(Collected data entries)
>>>
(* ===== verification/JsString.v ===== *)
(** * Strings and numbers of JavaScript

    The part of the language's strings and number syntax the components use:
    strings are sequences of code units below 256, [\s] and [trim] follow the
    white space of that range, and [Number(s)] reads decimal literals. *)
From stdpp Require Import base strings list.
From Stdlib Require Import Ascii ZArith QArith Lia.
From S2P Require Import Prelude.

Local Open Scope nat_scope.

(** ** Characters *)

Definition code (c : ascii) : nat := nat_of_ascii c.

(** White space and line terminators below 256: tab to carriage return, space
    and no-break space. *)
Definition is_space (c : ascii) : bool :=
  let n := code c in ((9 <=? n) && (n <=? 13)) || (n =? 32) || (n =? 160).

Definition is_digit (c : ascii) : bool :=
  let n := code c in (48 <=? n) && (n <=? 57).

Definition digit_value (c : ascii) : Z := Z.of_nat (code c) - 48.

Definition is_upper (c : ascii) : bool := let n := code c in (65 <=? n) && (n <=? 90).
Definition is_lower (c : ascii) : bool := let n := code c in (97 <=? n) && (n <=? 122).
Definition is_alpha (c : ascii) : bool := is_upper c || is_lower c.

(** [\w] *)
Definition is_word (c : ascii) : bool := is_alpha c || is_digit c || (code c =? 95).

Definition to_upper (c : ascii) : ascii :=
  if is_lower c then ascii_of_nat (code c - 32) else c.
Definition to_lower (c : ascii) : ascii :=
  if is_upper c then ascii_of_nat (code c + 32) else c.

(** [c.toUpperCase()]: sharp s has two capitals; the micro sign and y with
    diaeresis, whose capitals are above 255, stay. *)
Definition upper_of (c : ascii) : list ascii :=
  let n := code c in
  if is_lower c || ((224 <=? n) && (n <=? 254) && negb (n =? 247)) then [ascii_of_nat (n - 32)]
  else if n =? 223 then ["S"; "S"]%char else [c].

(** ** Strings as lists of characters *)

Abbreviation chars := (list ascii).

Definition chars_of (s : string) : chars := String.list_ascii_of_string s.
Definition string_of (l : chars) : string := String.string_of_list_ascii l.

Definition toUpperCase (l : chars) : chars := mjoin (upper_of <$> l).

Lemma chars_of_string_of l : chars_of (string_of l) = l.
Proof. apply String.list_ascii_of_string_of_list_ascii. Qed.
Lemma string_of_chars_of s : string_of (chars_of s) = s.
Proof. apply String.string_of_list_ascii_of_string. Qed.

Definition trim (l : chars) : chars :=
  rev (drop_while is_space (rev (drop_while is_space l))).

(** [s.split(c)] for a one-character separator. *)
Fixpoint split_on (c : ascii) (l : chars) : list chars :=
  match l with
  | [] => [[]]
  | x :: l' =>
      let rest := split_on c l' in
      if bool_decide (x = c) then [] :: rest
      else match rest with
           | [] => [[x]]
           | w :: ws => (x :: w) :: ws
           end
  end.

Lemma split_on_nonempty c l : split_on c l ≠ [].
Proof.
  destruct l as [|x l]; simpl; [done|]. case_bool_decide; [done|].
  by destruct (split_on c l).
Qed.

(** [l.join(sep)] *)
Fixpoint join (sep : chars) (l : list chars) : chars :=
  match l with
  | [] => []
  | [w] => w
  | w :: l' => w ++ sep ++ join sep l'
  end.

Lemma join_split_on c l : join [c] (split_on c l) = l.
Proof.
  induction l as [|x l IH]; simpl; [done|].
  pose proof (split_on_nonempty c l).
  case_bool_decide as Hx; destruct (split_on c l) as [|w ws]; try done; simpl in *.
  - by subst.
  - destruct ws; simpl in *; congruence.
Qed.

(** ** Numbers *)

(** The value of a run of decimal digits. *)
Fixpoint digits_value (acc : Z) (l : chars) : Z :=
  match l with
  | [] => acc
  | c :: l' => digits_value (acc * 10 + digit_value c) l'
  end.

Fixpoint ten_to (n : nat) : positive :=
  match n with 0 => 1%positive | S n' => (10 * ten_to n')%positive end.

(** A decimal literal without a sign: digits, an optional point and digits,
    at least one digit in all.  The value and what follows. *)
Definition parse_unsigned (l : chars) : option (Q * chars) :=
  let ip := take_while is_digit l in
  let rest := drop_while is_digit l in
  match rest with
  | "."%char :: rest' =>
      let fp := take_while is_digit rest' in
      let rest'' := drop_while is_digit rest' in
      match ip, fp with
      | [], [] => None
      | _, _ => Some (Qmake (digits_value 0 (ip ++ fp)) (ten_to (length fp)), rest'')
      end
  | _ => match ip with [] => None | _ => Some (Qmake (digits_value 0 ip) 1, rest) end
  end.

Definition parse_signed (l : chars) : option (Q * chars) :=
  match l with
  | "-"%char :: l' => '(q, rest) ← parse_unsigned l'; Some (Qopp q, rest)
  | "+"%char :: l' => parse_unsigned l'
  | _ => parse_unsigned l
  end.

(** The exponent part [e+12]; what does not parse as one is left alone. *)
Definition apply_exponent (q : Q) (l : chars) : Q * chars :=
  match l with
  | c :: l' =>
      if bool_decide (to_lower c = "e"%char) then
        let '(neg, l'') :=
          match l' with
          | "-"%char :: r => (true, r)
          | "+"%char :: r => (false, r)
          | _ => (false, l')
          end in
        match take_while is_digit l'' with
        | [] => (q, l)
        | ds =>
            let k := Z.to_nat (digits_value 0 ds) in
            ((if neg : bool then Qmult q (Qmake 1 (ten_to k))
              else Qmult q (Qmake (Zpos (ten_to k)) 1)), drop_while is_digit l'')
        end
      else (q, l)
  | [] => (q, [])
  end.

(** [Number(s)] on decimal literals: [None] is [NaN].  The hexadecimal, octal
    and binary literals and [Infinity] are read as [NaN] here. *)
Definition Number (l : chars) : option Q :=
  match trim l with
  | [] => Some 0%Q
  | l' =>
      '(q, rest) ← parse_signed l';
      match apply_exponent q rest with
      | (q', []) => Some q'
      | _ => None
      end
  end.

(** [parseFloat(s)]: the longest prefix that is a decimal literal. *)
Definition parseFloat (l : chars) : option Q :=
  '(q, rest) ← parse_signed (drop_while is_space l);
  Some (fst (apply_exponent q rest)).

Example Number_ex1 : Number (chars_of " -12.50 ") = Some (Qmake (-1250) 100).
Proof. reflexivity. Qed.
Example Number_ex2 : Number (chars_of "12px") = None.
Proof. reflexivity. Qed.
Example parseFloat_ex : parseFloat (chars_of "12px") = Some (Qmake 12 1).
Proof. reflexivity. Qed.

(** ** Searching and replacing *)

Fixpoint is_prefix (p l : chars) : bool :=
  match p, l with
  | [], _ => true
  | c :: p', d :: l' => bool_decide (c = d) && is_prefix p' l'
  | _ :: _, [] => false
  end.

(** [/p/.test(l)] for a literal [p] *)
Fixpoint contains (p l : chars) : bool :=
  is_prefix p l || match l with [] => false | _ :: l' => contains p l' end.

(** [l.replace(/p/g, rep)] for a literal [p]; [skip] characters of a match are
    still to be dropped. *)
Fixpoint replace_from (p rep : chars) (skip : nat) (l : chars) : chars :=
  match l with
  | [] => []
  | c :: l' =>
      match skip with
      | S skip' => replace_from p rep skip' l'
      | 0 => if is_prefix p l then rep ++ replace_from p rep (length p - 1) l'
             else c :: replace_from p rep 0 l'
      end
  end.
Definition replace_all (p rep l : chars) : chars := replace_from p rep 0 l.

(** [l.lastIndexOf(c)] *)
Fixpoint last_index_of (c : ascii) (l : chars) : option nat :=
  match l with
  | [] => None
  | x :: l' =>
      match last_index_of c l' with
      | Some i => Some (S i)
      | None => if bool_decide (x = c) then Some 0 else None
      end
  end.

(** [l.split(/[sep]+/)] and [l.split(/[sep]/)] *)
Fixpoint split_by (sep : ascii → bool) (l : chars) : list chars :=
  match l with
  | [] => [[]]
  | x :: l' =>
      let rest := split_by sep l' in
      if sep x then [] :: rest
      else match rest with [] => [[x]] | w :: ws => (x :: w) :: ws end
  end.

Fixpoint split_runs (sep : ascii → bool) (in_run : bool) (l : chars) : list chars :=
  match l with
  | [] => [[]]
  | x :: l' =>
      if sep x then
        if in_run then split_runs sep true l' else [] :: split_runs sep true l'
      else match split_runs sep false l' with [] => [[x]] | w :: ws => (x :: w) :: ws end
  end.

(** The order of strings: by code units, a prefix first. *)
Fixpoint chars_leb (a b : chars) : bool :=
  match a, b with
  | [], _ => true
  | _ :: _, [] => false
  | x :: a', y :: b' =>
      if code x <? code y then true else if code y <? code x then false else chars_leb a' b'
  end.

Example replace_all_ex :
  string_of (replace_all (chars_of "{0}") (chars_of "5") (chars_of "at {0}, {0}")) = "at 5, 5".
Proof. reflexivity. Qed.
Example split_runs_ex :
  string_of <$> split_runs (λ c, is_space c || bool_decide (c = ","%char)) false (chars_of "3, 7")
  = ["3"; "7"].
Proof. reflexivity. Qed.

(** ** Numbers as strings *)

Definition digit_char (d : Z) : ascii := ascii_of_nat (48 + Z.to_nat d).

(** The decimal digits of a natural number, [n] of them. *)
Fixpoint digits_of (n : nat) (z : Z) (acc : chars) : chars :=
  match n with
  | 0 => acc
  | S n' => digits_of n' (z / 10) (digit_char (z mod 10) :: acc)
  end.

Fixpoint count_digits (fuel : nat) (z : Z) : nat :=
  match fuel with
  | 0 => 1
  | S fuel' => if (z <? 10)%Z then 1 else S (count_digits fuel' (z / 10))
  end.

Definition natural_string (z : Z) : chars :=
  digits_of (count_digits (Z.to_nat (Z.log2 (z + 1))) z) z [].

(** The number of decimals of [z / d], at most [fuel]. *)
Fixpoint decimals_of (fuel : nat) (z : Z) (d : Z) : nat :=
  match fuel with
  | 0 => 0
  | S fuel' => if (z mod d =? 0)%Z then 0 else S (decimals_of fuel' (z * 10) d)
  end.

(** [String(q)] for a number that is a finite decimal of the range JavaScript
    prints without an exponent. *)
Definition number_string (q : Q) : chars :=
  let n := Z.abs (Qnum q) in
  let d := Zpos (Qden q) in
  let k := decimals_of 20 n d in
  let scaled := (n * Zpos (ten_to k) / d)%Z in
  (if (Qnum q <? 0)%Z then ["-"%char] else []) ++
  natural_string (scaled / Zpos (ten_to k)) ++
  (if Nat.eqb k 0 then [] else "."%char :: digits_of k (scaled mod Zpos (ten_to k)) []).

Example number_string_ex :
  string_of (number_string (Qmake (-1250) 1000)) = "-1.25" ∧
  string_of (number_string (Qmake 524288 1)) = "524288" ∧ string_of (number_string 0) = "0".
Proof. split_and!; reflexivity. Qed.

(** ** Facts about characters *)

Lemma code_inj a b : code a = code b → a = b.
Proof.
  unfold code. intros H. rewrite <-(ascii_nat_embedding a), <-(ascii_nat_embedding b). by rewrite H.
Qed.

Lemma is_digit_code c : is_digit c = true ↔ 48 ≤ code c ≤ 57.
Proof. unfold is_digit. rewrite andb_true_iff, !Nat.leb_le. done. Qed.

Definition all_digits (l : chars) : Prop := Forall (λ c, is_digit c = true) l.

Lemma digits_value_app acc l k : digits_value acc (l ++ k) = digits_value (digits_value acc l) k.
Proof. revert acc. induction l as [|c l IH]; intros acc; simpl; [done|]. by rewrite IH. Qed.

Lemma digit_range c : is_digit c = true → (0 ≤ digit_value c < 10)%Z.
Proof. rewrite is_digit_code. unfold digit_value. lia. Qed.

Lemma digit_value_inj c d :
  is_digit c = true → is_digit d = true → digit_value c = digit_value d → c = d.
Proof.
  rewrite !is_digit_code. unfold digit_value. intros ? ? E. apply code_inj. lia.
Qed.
<<<
Task statement – Return the span of lines in the data above that opens at the line with "Definition is_lower (c" and closes at the line with "Definition to_upper (c", exactly, ends included, nothing else.

Answer –
Definition is_lower (c : ascii) : bool := let n := code c in (97 <=? n) && (n <=? 122).
Definition is_alpha (c : ascii) : bool := is_upper c || is_lower c.

(** [\w] *)
Definition is_word (c : ascii) : bool := is_alpha c || is_digit c || (code c =? 95).

Definition to_upper (c : ascii) : ascii :=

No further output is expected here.